Exercise -
The response should be the lines of the data, starting at the first and ending at the one that contains "apply (inv_act n", copied without change.

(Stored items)
+ + + + + + +
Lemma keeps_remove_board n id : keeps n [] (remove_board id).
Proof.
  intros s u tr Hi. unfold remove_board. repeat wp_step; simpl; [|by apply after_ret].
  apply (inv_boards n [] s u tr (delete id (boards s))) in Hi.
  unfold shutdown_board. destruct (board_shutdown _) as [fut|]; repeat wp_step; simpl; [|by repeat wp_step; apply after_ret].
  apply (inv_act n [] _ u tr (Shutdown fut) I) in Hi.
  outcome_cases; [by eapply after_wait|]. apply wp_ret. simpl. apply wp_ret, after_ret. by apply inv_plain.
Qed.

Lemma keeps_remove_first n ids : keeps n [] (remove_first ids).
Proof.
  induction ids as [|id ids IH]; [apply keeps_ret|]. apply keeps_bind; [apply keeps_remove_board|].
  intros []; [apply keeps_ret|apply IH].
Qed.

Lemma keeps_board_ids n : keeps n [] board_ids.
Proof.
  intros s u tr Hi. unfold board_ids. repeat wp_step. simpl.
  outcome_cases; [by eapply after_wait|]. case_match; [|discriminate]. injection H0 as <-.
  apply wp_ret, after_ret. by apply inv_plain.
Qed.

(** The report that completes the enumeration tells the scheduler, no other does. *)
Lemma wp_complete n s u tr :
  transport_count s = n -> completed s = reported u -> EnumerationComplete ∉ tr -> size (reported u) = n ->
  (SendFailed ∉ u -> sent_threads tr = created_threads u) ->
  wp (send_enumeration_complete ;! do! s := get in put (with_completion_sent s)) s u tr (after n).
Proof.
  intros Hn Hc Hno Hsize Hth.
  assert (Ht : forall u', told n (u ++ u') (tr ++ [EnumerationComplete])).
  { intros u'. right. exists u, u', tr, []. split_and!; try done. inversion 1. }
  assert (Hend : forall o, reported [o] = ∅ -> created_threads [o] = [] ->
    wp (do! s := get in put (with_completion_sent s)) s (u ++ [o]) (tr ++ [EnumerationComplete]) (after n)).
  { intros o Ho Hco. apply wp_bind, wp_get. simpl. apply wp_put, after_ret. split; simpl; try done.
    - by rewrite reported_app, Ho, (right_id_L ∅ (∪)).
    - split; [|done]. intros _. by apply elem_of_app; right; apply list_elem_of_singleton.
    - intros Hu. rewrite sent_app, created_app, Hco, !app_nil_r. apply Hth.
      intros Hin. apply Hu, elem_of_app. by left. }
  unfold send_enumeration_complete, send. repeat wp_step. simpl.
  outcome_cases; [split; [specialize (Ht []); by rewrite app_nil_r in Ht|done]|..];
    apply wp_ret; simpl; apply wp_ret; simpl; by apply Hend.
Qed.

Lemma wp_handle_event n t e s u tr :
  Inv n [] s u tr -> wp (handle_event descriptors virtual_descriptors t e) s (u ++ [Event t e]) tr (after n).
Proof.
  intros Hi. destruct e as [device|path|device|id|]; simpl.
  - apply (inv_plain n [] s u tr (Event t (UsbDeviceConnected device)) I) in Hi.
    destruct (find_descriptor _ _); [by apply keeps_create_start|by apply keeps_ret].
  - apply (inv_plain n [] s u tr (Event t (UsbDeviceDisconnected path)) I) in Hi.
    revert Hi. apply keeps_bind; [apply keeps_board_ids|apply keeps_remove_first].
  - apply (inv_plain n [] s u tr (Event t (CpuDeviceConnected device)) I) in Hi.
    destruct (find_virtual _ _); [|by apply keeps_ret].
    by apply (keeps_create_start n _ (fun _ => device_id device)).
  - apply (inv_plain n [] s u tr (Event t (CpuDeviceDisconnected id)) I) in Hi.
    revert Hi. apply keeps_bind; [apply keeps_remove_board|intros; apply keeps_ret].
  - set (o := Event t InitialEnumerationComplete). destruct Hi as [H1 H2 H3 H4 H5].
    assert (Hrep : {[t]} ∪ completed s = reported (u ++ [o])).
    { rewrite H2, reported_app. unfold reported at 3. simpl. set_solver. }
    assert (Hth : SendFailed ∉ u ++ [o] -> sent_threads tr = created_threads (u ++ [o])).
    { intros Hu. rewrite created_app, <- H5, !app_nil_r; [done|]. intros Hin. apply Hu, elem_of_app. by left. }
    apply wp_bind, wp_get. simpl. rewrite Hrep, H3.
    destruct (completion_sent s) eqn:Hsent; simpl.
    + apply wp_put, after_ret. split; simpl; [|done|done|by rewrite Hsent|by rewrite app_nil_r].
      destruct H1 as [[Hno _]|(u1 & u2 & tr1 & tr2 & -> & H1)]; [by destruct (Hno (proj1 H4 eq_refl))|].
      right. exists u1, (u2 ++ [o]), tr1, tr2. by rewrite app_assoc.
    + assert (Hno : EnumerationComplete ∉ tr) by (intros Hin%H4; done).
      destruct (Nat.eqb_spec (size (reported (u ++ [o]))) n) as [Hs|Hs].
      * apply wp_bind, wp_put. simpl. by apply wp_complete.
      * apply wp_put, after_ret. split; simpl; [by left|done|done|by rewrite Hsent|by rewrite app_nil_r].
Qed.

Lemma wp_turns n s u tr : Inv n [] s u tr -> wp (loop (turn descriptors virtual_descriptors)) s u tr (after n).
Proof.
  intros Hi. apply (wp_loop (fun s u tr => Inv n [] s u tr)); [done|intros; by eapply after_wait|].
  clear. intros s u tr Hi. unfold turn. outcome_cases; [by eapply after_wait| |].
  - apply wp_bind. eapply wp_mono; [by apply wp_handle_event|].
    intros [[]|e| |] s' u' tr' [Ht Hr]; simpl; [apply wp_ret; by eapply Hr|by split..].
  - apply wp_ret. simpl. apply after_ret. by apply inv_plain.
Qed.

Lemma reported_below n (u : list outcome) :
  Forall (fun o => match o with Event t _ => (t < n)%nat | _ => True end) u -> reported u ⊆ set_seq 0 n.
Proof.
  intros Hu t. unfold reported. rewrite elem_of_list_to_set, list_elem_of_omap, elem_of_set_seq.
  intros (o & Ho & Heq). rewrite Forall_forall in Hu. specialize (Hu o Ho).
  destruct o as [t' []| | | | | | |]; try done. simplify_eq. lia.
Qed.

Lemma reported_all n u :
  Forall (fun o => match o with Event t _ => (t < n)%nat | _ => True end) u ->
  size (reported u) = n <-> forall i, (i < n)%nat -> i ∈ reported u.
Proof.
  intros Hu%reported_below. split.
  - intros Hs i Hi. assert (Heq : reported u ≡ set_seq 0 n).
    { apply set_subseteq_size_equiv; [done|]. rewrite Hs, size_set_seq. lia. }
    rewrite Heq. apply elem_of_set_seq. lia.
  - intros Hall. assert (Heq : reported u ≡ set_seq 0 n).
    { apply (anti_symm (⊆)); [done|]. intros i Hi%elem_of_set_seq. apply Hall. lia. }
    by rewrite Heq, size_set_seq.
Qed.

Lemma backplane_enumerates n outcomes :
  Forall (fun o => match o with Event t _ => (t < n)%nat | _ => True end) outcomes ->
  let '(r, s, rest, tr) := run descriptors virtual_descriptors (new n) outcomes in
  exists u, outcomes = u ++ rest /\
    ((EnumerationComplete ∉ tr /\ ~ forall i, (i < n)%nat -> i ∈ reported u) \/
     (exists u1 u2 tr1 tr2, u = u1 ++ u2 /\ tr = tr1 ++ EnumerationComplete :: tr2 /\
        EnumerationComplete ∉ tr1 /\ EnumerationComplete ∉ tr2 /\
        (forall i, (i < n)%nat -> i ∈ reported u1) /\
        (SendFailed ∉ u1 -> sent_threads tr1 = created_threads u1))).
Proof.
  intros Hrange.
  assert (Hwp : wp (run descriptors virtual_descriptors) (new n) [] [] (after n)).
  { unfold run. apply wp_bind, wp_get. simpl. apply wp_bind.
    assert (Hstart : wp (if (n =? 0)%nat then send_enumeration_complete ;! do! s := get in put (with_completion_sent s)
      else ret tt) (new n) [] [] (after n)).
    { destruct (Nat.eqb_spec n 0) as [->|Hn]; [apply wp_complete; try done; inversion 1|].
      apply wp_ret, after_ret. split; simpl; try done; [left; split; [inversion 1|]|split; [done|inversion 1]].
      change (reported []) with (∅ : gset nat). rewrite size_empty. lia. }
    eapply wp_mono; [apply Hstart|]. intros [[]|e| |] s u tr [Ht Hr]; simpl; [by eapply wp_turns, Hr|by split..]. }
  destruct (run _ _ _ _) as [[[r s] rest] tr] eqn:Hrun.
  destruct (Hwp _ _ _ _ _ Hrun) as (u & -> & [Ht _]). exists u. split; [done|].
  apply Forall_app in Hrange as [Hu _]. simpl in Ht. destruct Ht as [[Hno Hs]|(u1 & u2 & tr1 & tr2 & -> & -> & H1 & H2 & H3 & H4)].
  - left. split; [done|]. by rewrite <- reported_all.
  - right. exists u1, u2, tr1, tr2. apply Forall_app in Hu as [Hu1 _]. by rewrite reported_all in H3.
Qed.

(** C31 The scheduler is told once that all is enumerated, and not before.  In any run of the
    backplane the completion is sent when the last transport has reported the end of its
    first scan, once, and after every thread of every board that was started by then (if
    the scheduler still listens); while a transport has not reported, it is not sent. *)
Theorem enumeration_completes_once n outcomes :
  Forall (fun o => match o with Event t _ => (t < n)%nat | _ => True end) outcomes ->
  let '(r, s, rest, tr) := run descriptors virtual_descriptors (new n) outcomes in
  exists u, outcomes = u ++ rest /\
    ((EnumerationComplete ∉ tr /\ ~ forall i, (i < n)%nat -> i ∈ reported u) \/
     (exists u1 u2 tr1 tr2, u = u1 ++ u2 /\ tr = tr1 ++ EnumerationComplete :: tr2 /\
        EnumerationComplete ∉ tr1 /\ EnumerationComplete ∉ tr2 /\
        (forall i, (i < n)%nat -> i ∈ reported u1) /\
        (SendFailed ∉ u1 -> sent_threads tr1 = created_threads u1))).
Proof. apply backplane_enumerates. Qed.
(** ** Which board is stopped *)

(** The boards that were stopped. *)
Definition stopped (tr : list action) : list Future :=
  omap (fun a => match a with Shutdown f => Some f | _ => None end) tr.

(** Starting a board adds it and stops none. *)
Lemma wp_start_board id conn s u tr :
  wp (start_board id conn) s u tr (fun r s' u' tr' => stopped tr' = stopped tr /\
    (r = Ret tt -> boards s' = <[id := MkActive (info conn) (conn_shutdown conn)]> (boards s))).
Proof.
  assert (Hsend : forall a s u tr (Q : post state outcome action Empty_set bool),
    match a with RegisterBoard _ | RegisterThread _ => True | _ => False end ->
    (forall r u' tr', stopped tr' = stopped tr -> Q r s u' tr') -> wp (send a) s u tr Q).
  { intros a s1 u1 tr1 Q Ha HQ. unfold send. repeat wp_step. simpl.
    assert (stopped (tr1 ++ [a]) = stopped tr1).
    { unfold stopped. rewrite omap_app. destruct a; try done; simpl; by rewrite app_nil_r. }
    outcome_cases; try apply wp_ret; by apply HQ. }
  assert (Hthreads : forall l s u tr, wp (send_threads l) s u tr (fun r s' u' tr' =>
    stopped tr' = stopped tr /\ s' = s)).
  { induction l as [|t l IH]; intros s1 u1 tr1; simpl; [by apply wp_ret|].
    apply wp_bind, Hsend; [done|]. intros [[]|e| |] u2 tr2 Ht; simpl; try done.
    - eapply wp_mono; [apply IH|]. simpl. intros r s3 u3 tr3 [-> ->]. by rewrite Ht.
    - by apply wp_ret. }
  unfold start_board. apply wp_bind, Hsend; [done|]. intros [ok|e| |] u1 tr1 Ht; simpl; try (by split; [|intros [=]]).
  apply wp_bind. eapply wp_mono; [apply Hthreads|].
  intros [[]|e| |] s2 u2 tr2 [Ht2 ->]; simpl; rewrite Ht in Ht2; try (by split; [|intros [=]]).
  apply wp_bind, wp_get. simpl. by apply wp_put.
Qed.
+ + + + + + +
Written solution -
Lemma keeps_remove_board n id : keeps n [] (remove_board id).
Proof.
  intros s u tr Hi. unfold remove_board. repeat wp_step; simpl; [|by apply after_ret].
  apply (inv_boards n [] s u tr (delete id (boards s))) in Hi.
  unfold shutdown_board. destruct (board_shutdown _) as [fut|]; repeat wp_step; simpl; [|by repeat wp_step; apply after_ret].
  apply (inv_act n [] _ u tr (Shutdown fut) I) in Hi.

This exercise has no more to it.